La pasionaria dell’ aborto , la dottoressa Rebecca Gomperts, si impegna a procurare l’ aborto ovunque, soprattutto dove le leggi nazionali sono tese a difendere la vita.
La dottoressa, nota alle cronache per esser stata la prima a destinare un’imbarcazione di Greenpeace , di quelle che girano per difendere le foche, i pesci, le balene, ad uccidere i cuccioli d’uomo: con nave battente bandiera olandese, si fermava in acque internazionali e con scialuppe accoglieva a bordo le donne che volevano liberarsi del proprio figlio.
Una volante pro-morte a tutti gli effetti.
Ora la Gomperts ha studiato qualcosa di maggiormente efficace: la pillola a domicilio.
Tutto molto semplice: una donna si collega ad internet, risponde ad un questionario di 25 domande, dichiara di essere incinta, paga 90 € e si fa spedire in tutta sicurezza delle pillole per abortire direttamente a casa.
Controlli sanitari?

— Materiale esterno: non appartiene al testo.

(** * Alternating linear schemes for TT systems of linear equations

    A shallow embedding of [scikit_tt/solvers/sle.py]: the two sweep
    drivers [als] and [mals], the four stack builders, the micro-system
    assemblers and the two core updates.

    Python objects live in a store; exceptions are results; the dense
    linear algebra of numpy/scipy is an interface ([Numerics]) whose
    shape discipline is written out and whose floating-point content is
    left to the instance. *)

From Stdlib Require Import ZArith QArith Lia.
From stdpp Require Import base list strings.

Local Open Scope Z_scope.

(* ================================================================= *)
(** * Python values: exceptions, list indexing, ranges *)

Inductive exn : Type :=
  | IndexError
  | TypeError
  | ValueError
  | LinAlgError.

Inductive res (A : Type) : Type :=
  | Ok (a : A)
  | Raise (e : exn).
Arguments Ok {A} a.
Arguments Raise {A} e.

Definition res_bind {A B} (r : res A) (f : A -> res B) : res B :=
  match r with
  | Ok a => f a
  | Raise e => Raise e
  end.

(** [l[i]] for a Python int [i]: negative indices count from the end,
    anything else out of range raises [IndexError]. *)
Definition py_index {A} (l : list A) (i : Z) : option nat :=
  let n := Z.of_nat (length l) in
  if (0 <=? i) && (i <? n) then Some (Z.to_nat i)
  else if (- n <=? i) && (i <? 0) then Some (Z.to_nat (n + i))
  else None.

Definition py_get {A} (l : list A) (i : Z) : res A :=
  match py_index l i with
  | Some k =>
      match l !! k with
      | Some x => Ok x
      | None => Raise IndexError
      end
  | None => Raise IndexError
  end.

Definition py_set {A} (l : list A) (i : Z) (x : A) : res (list A) :=
  match py_index l i with
  | Some k => Ok (<[k:=x]> l)
  | None => Raise IndexError
  end.

(** [range(lo, hi)] and [range(hi, lo, -1)]. *)
Definition range_up (lo hi : Z) : list Z :=
  map (fun k => lo + Z.of_nat k) (seq 0 (Z.to_nat (hi - lo))).

Definition range_down (hi lo : Z) : list Z :=
  map (fun k => hi - Z.of_nat k) (seq 0 (Z.to_nat (hi - lo))).

(** [l[:stop]] keeps this many leading elements. *)
Definition py_slice_stop (len : nat) (stop : Z) : nat :=
  if stop <? 0 then Z.to_nat (Z.of_nat len + stop)
  else Nat.min len (Z.to_nat stop).
(** ** Acquisition over many calls *)

(** X12. A failed acquisition is not remembered: while [getService]
    fails, each of [n] calls of [associate] asks it again, logs one more
    line and returns null. *)
Theorem associate_failure_not_cached (n : nat) (w : World St) :
  (forall s, (getService s).1 = None) ->
  sOdroidThings w = None ->
  exists w',
    run_ops (replicate n Acquire) w = Done (replicate n None) w'
    /\ sOdroidThings w' = None
    /\ trace w' = trace w ++ concat (replicate n (connect_log None)).
Proof.
  intros Hdown. revert w.
  induction n as [|n IH]; intros w Hw.
  - exists w. cbn. by rewrite app_nil_r.
  - cbn [replicate run_ops]. unfold bind.
    rewrite (associate_empty w Hw), (Hdown (svc w)).
    destruct (IH (mkWorld None (getService (svc w)).2
                          (trace w ++ connect_log None)) eq_refl)
      as (w' & Hrun & Hnone & Htrace).
    exists w'. rewrite Hrun. cbn. repeat split; try done.
    rewrite Htrace. cbn. by rewrite <- app_assoc.
Qed.

(** X13. Once a handle is stored, any number of acquisitions return it
    and do nothing else: no call to [getService], no log line, no change
    of state. *)
Theorem associate_stored_any_number (n : nat) (w : World St) (h : Handle) :
  sOdroidThings w = Some h ->
  run_ops (replicate n Acquire) w = Done (replicate n (Some h)) w.
Proof.
  intros Hw. induction n as [|n IH]; [reflexivity|].
  cbn [replicate run_ops]. unfold bind.
  by rewrite (associate_stored w h Hw), IH.
Qed.

(** X17. No native invalidates the handle: with a handle stored, it is
    still stored when the native ends, returned or not, and the next
    acquisition hands out the same connection without asking
    [getService]. *)
Theorem natives_never_clear_handle (c : NativeCall) (w : World St) (h : Handle) :
  sOdroidThings w = Some h ->
  sOdroidThings (final (run c w)) = Some h
  /\ associate (final (run c w)) = Done (Some h) (final (run c w)).
Proof.
  intros Hw.
  pose proof (natives_keep_handle c w h Hw) as Hkept.
  split; [exact Hkept|]. by apply associate_stored.
Qed.

End Shim.

(** * The shim against the simulated service *)

Local Abbreviation f_associate := (associate Fake.state Fake.getService).
Local Abbreviation f_readI2cRegBuffer :=
  (readI2cRegBuffer Fake.state Fake.getService Fake.serve).
Local Abbreviation f_writeI2cRegBuffer :=
  (writeI2cRegBuffer Fake.state Fake.getService Fake.serve).
Local Abbreviation f_readUart := (readUart Fake.state Fake.getService Fake.serve).
Local Abbreviation f_writeUart := (writeUart Fake.state Fake.getService Fake.serve).
Local Abbreviation f_readSpi := (readSpi Fake.state Fake.getService Fake.serve).
Local Abbreviation f_writeSpi := (writeSpi Fake.state Fake.getService Fake.serve).
Local Abbreviation f_transferSpi := (transferSpi Fake.state Fake.getService Fake.serve).
Local Abbreviation f_run := (run Fake.state Fake.getService Fake.serve).

(** C2. [readI2cRegBuffer(0, 0, 4)] against a service that reports a
    status other than [Result::OK] through a working transport: the
    function does not give the empty array. [buffer] is left empty, the
    branch taken is the one of [ret.isOk()], and the copy loop reads
    [buffer[0]] outside the vector. *)
Theorem readI2cRegBuffer_failed_status_not_empty :
  Fake.serve 1%nat (i2c_readRegBuffer 0 0 4) (svc holding)
    = (ROk (NotOK 1, []), Fake.fresh [])
  /\ f_readI2cRegBuffer 0 0 4 holding
     = Crash (OutOfBoundsRead 0 0) (after (i2c_readRegBuffer 0 0 4))
  /\ returned (f_readI2cRegBuffer 0 0 4 holding) <> Some [].
Proof. repeat split. discriminate. Qed.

Zero. Certificazione che si tratti di una gravidanza entro le prime nove settimane? Nessuna. Precauzioni per la salute della donna? Neanche a parlarne.

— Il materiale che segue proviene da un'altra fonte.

(** * cs50.sql: a shallow embedding of [SQL.execute] and its literal renderer

    The Python module [src/cs50/sql.py] wraps SQLAlchemy: it renders every
    bound parameter as an inlined SQL literal (a dispatch on the run-time type
    of the value), compiles one statement string, hands it to the engine and
    shapes the return value after the leading keyword of the statement.

    The embedding keeps the code of the module and takes SQLAlchemy (dialect,
    statement compiler, engine, result proxy) as an interface: a record whose
    fields are the calls the module makes. *)

From Stdlib Require Import String Ascii List ZArith Bool Lia.
From Stdlib Require Import DecimalString DecimalPos DecimalZ.
From Stdlib Require Import PrimFloat SpecFloat FloatOps.
Import ListNotations.

Local Open Scope string_scope.
Local Open Scope Z_scope.

Set Warnings "-register-all".

(** ** Python values, classes and exceptions *)

Module Py.

(** [datetime.date], [datetime.time] and [datetime.datetime] (naive: no
    tzinfo).  A [datetime] carries the fields of a date and of a time. *)
Record date := mkdate { year : Z; month : Z; day : Z }.
Record time := mktime { hour : Z; minute : Z; second : Z; microsecond : Z }.
Record datetime := mkdatetime { date_part : date; time_part : time }.

(** Python values that can reach [execute], as parameters or as results.
    [PyObject] stands for an instance of any class that is none of the
    classes below nor a subclass of one of them (bytes, Decimal, tuple...).
    [PyLong] is Python 2's [long]; Python 3 has no such values. *)
Inductive PyValue :=
| PyNone
| PyBool (b : bool)
| PyInt (n : Z)
| PyLong (n : Z)
| PyFloat (f : float)
| PyStr (s : string)
| PyDate (d : date)
| PyDatetime (dt : datetime)
| PyTime (t : time)
| PyNull                                   (* sqlalchemy.sql.elements.Null *)
| PyList (items : list PyValue)
| PyDict (items : list (string * PyValue))
| PyObject (class_name : string).

Inductive PyType :=
| Tbool | Tint | Tlong | Tfloat | Tstr | Tdate | Tdatetime | Ttime
| TNull | TNoneType | Tlist | Tdict | Tobject (class_name : string).

Definition type_ (v : PyValue) : PyType :=
  match v with
  | PyNone => TNoneType
  | PyBool _ => Tbool
  | PyInt _ => Tint
  | PyLong _ => Tlong
  | PyFloat _ => Tfloat
  | PyStr _ => Tstr
  | PyDate _ => Tdate
  | PyDatetime _ => Tdatetime
  | PyTime _ => Ttime
  | PyNull => TNull
  | PyList _ => Tlist
  | PyDict _ => Tdict
  | PyObject c => Tobject c
  end.

Definition PyType_eqb (a b : PyType) : bool :=
  match a, b with
  | Tbool, Tbool | Tint, Tint | Tlong, Tlong | Tfloat, Tfloat
  | Tstr, Tstr | Tdate, Tdate | Tdatetime, Tdatetime | Ttime, Ttime
  | TNull, TNull | TNoneType, TNoneType | Tlist, Tlist | Tdict, Tdict => true
  | Tobject c, Tobject c' => String.eqb c c'
  | _, _ => false
  end.

(** The class hierarchy of the standard library, as far as the module's
    [isinstance] tests can see it: [bool] derives from [int] and
    [datetime.datetime] derives from [datetime.date]. *)
Definition issubclass (c k : PyType) : bool :=
  PyType_eqb c k ||
  match c, k with
  | Tbool, Tint => true
  | Tdatetime, Tdate => true
  | _, _ => false
  end.

Definition isinstance (v : PyValue) (k : PyType) : bool :=
  issubclass (type_ v) k.

(** Exceptions.  Every class listed derives from [Exception]. *)
Inductive ExcClass :=
| RuntimeError | TypeError | IndexError | AttributeError
| ArgumentError | IntegrityError | OperationalError | ProgrammingError
| ResourceClosedError | SAWarning | OtherException (class_name : string).

Inductive Exception :=
| mkException (cls : ExcClass) (args : string) (cause : option Exception).

Definition exc_class (e : Exception) : ExcClass :=
  let '(mkException c _ _) := e in c.
Definition exc_args (e : Exception) : string :=
  let '(mkException _ a _) := e in a.
Definition __cause__ (e : Exception) : option Exception :=
  let '(mkException _ _ c) := e in c.

(** [e.__cause__ = None] *)
Definition clear_cause (e : Exception) : Exception :=
  mkException (exc_class e) (exc_args e) None.

Definition is_IntegrityError (e : Exception) : bool :=
  match exc_class e with IntegrityError => true | _ => false end.

(** The outcome of a Python expression: a value or a raised exception. *)
Inductive Outcome (A : Type) :=
| Return (a : A)
| Raise (e : Exception).
Arguments Return {A} a.
Arguments Raise {A} e.

Definition obind {A B} (o : Outcome A) (k : A -> Outcome B) : Outcome B :=
  match o with
  | Return a => k a
  | Raise e => Raise e
  end.

(** A list comprehension [[f(v) for v in l]]: elements left to right, the
    first exception ends it. *)
Fixpoint comprehension {A B} (f : A -> Outcome B) (l : list A)
  : Outcome (list B) :=
  match l with
  | [] => Return []
  | v :: l' =>
      obind (f v) (fun s =>
      obind (comprehension f l') (fun ss => Return (s :: ss)))
  end.

(** *** [strftime] *)

Record struct_time := mktm {
  tm_year : Z; tm_mon : Z; tm_mday : Z;
  tm_hour : Z; tm_min : Z; tm_sec : Z }.

Definition digit (z : Z) : ascii :=
  ascii_of_nat (48 + Z.to_nat (z mod 10)).

(** [z] in decimal on [width] digits, zero-filled on the left. *)
Fixpoint zero_pad (width : nat) (z : Z) : string :=
  match width with
  | O => ""
  | S w => zero_pad w (z / 10) ++ String (digit z) ""
  end.

(** [str(z)] of an integer: its decimal digits, after a sign when it is
    negative. *)
Definition decimal (z : Z) : string :=
  DecimalString.NilZero.string_of_int (Z.to_int z).

(** The directives of the three formats the module uses.  [%m], [%d], [%H],
    [%M] and [%S] are zero-filled on two digits; [%Y] is the year in decimal
    without fill, as the C library gives it: the year 999 is [999]. *)
Definition directive (tt : struct_time) (d : ascii) : string :=
  if (d =? "Y")%char then decimal (tm_year tt)
  else if (d =? "m")%char then zero_pad 2 (tm_mon tt)
  else if (d =? "d")%char then zero_pad 2 (tm_mday tt)
  else if (d =? "H")%char then zero_pad 2 (tm_hour tt)
  else if (d =? "M")%char then zero_pad 2 (tm_min tt)
  else if (d =? "S")%char then zero_pad 2 (tm_sec tt)
  else if (d =? "%")%char then "%"
  else String "%" (String d "").

Fixpoint format_time (tt : struct_time) (fmt : string) : string :=
  match fmt with
  | EmptyString => EmptyString
  | String c rest =>
      if (c =? "%")%char then
        match rest with
        | String d rest' => directive tt d ++ format_time tt rest'
        | EmptyString => "%"
        end
      else String c (format_time tt rest)
  end.

(** [timetuple()] of the three classes; [time.strftime] formats on the
    date 1900-01-01. *)
Definition date_timetuple (d : date) : struct_time :=
  mktm (year d) (month d) (day d) 0 0 0.
Definition time_timetuple (t : time) : struct_time :=
  mktm 1900 1 1 (hour t) (minute t) (second t).
Definition datetime_timetuple (dt : datetime) : struct_time :=
  mktm (year (date_part dt)) (month (date_part dt)) (day (date_part dt))
       (hour (time_part dt)) (minute (time_part dt)) (second (time_part dt)).

(** [value.strftime(fmt)]: the method of the value's own class. *)
Definition strftime (value : PyValue) (fmt : string) : Outcome string :=
  match value with
  | PyDate d => Return (format_time (date_timetuple d) fmt)
  | PyDatetime dt => Return (format_time (datetime_timetuple dt) fmt)
  | PyTime t => Return (format_time (time_timetuple t) fmt)
  | _ => Raise (mkException AttributeError "strftime" None)
  end.

(** A [dict] keeps its keys in insertion order; assigning to a key that is
    present replaces the value in place. *)
Fixpoint dict_setitem (d : list (string * PyValue)) (k : string) (v : PyValue)
  : list (string * PyValue) :=
  match d with
  | [] => [(k, v)]
  | (k', v') :: d' =>
      if String.eqb k' k then (k', v) :: d'
      else (k', v') :: dict_setitem d' k v
  end.

(** [dict(items)] *)
Definition dict (items : list (string * PyValue)) : PyValue :=
  PyDict (fold_left (fun d kv => dict_setitem d (fst kv) (snd kv)) items []).

End Py.
Import Py.

(** ** Regular expressions: the fragment of [re] the module uses

    Characters are code points below 256, and every statement about texts
    below is about texts of such characters.  On them [\s] and [re.I] are as
    defined here.  Above 255, which a [string] cannot hold, [re.I] lets
    U+017F match the letter S and U+0130 and U+0131 match the letter I, and
    [\s] has further spaces.  A pattern is matched with Brzozowski
    derivatives. *)

Module Re.

Inductive regex :=
| Never
| Empty
| Char (p : ascii -> bool)
| Seq (r1 r2 : regex)
| Alt (r1 r2 : regex)
| Star (r : regex).

Fixpoint nullable (r : regex) : bool :=
  match r with
  | Never => false
  | Empty => true
  | Char _ => false
  | Seq r1 r2 => nullable r1 && nullable r2
  | Alt r1 r2 => nullable r1 || nullable r2
  | Star _ => true
  end.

L’unica raccomandazione viene lanciata dalla dottoressa tramite le pagine di Vanity Fair: sarebbe meglio abortire entro le nove settimane perché “può essere scioccante abortire un feto che comincia ad avere sembianze di bambino.”

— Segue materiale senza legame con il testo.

(** A full stop, two letters in either case, and the end of the input:
    the pattern only matches a string of exactly these three. *)
Lemma extension_needs_three (x y : char) (b : option char) (s : jsstring) :
  length s <> 3%nat ->
  rmatch (RSeq (ch 46%N) (RSeq (RSeq (chi x) (chi y)) endOfInput)) (start b s) = [].
Proof.
  intros H. unfold start, chi, endOfInput, anychar.
  rewrite rmatch_seq, rmatch_ch. cbn [rest].
  destruct s as [|c1 s]; [reflexivity|]. destruct (char_eqb 46%N c1); [|reflexivity].
  cbn [flat_map]. rewrite app_nil_r, rmatch_seq, rmatch_seq, rmatch_char.
  unfold stepOver. cbn [rest].
  destruct s as [|c2 s]; [reflexivity|].
  destruct (char_eqb (asciiUpper x) (asciiUpper c2)); [|reflexivity].
  cbn [flat_map]. rewrite app_nil_r, rmatch_char. unfold stepOver. cbn [rest].
  destruct s as [|c3 s]; [reflexivity|].
  destruct (char_eqb (asciiUpper y) (asciiUpper c3)); [|reflexivity].
  cbn [flat_map]. rewrite app_nil_r. cbn [rmatch rest].
  destruct s as [|c4 s]; [now contradiction H | reflexivity].
Qed.

Lemma extension_search (x y : char) (extension stem : jsstring) :
  extension = [46%N; x; y] ->
  forall b,
    exists f,
      search (RSeq (ch 46%N) (RSeq (RSeq (chi x) (chi y)) endOfInput)) b
             (stem ++ extension) = Some f
      /\ f_pre f = stem /\ rest (f_end f) = [].
Proof.
  intros ->. induction stem as [|c t IH]; intros b.
  - cbn [app search]. unfold start, chi, endOfInput, anychar.
    rewrite rmatch_seq, rmatch_ch. cbn [rest]. change (char_eqb 46%N 46%N) with true.
    cbv iota. cbn [flat_map]. rewrite app_nil_r, rmatch_seq, rmatch_seq, rmatch_char.
    unfold stepOver. cbn [rest]. unfold char_eqb at 1. rewrite N.eqb_refl.
    cbn [flat_map]. rewrite app_nil_r, rmatch_char. unfold stepOver. cbn [rest].
    unfold char_eqb at 1. rewrite N.eqb_refl. cbn [flat_map rmatch rest app].
    eexists. split; [reflexivity|]. split; reflexivity.
  - cbn [app search]. rewrite extension_needs_three.
    2:{ cbn [length]. rewrite length_app. cbn [length]. lia. }
    destruct (IH (Some c)) as (f & Hf & Hpre & Hrest). rewrite Hf.
    eexists. split; [reflexivity|]. cbn [f_pre f_end]. split; [now rewrite Hpre | exact Hrest].
Qed.

Lemma strip_py (stem : jsstring) :
  replaceFirst TemplateLoader.pyExtension [] (stem ++ js ".py") = stem.
Proof.
  unfold replaceFirst.
  change TemplateLoader.pyExtension
    with (RSeq (ch 46%N) (RSeq (RSeq (chi 112%N) (chi 121%N)) endOfInput)).
  destruct (extension_search 112%N 121%N (js ".py") stem eq_refl None)
    as (f & Hf & Hpre & Hrest).
  rewrite Hf, Hpre, Hrest.
  cbn [app]. apply app_nil_r.
Qed.

Lemma strip_md (stem : jsstring) :
  replaceFirst TemplateLoader.mdExtension [] (stem ++ js ".md") = stem.
Proof.
  unfold replaceFirst.
  change TemplateLoader.mdExtension
    with (RSeq (ch 46%N) (RSeq (RSeq (chi 109%N) (chi 100%N)) endOfInput)).
  destruct (extension_search 109%N 100%N (js ".md") stem eq_refl None)
    as (f & Hf & Hpre & Hrest).
  rewrite Hf, Hpre, Hrest.
  cbn [app]. apply app_nil_r.
Qed.

(** *** Reading the files *)

Lemma readEach_ok {A} (fs : FileSystem) (directory : Directory)
    (build : jsstring -> jsstring -> A) (fileNames : list jsstring) :
  Forall (fun name => exists content, readFile fs directory name = Ok content) fileNames ->
  exists values,
    TemplateLoader.readEach fs directory build fileNames = Ok values
    /\ Forall2 (fun name value =>
                  exists content, readFile fs directory name = Ok content
                                  /\ value = build name content)
               fileNames values.
Proof.
  unfold TemplateLoader.readEach. induction 1 as [|name l [content Hc] _ IH].
  - exists []. split; [reflexivity | constructor].
  - destruct IH as (values & Hv & H2). cbn [map promiseAll]. rewrite Hc, Hv.
    exists (build name content :: values). split; [reflexivity|].
    constructor; [|exact H2]. now exists content.
Qed.

Lemma readEach_fail {A} (fs : FileSystem) (directory : Directory)
    (build : jsstring -> jsstring -> A) (fileNames : list jsstring) :
  Exists (fun name => exists e, readFile fs directory name = Throw e) fileNames ->
  exists e, TemplateLoader.readEach fs directory build fileNames = Throw e.
Proof.
  unfold TemplateLoader.readEach. induction 1 as [name l [e He] | name l _ [e IH]].
  - cbn [map promiseAll]. rewrite He. now exists e.
  - cbn [map promiseAll]. destruct (readFile fs directory name) as [content|e'].
    + rewrite IH. now exists e.
    + now exists e'.
Qed.

Lemma readEach_ext {A} (fs fs' : FileSystem) (directory : Directory)
    (build : jsstring -> jsstring -> A) (fileNames : list jsstring) :
  (forall name, readFile fs' directory name = readFile fs directory name) ->
  TemplateLoader.readEach fs' directory build fileNames
  = TemplateLoader.readEach fs directory build fileNames.
Proof.
  intros H. unfold TemplateLoader.readEach. f_equal. apply map_ext. intros name.
  now rewrite H.
Qed.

Comincia ad avere. Sembianza di bambino. Evidentemente prima deve esser stato un criceto, una patata. Un grumo di cellule.
Ma la signora tiene al benessere delle donne e le rincuora: anche nel caso di Stati in cui la legislazione non permette l’ aborto fai da te, “i medici non potranno sapere se è stato spontaneo o provocato, la donna non rischierà nulla”.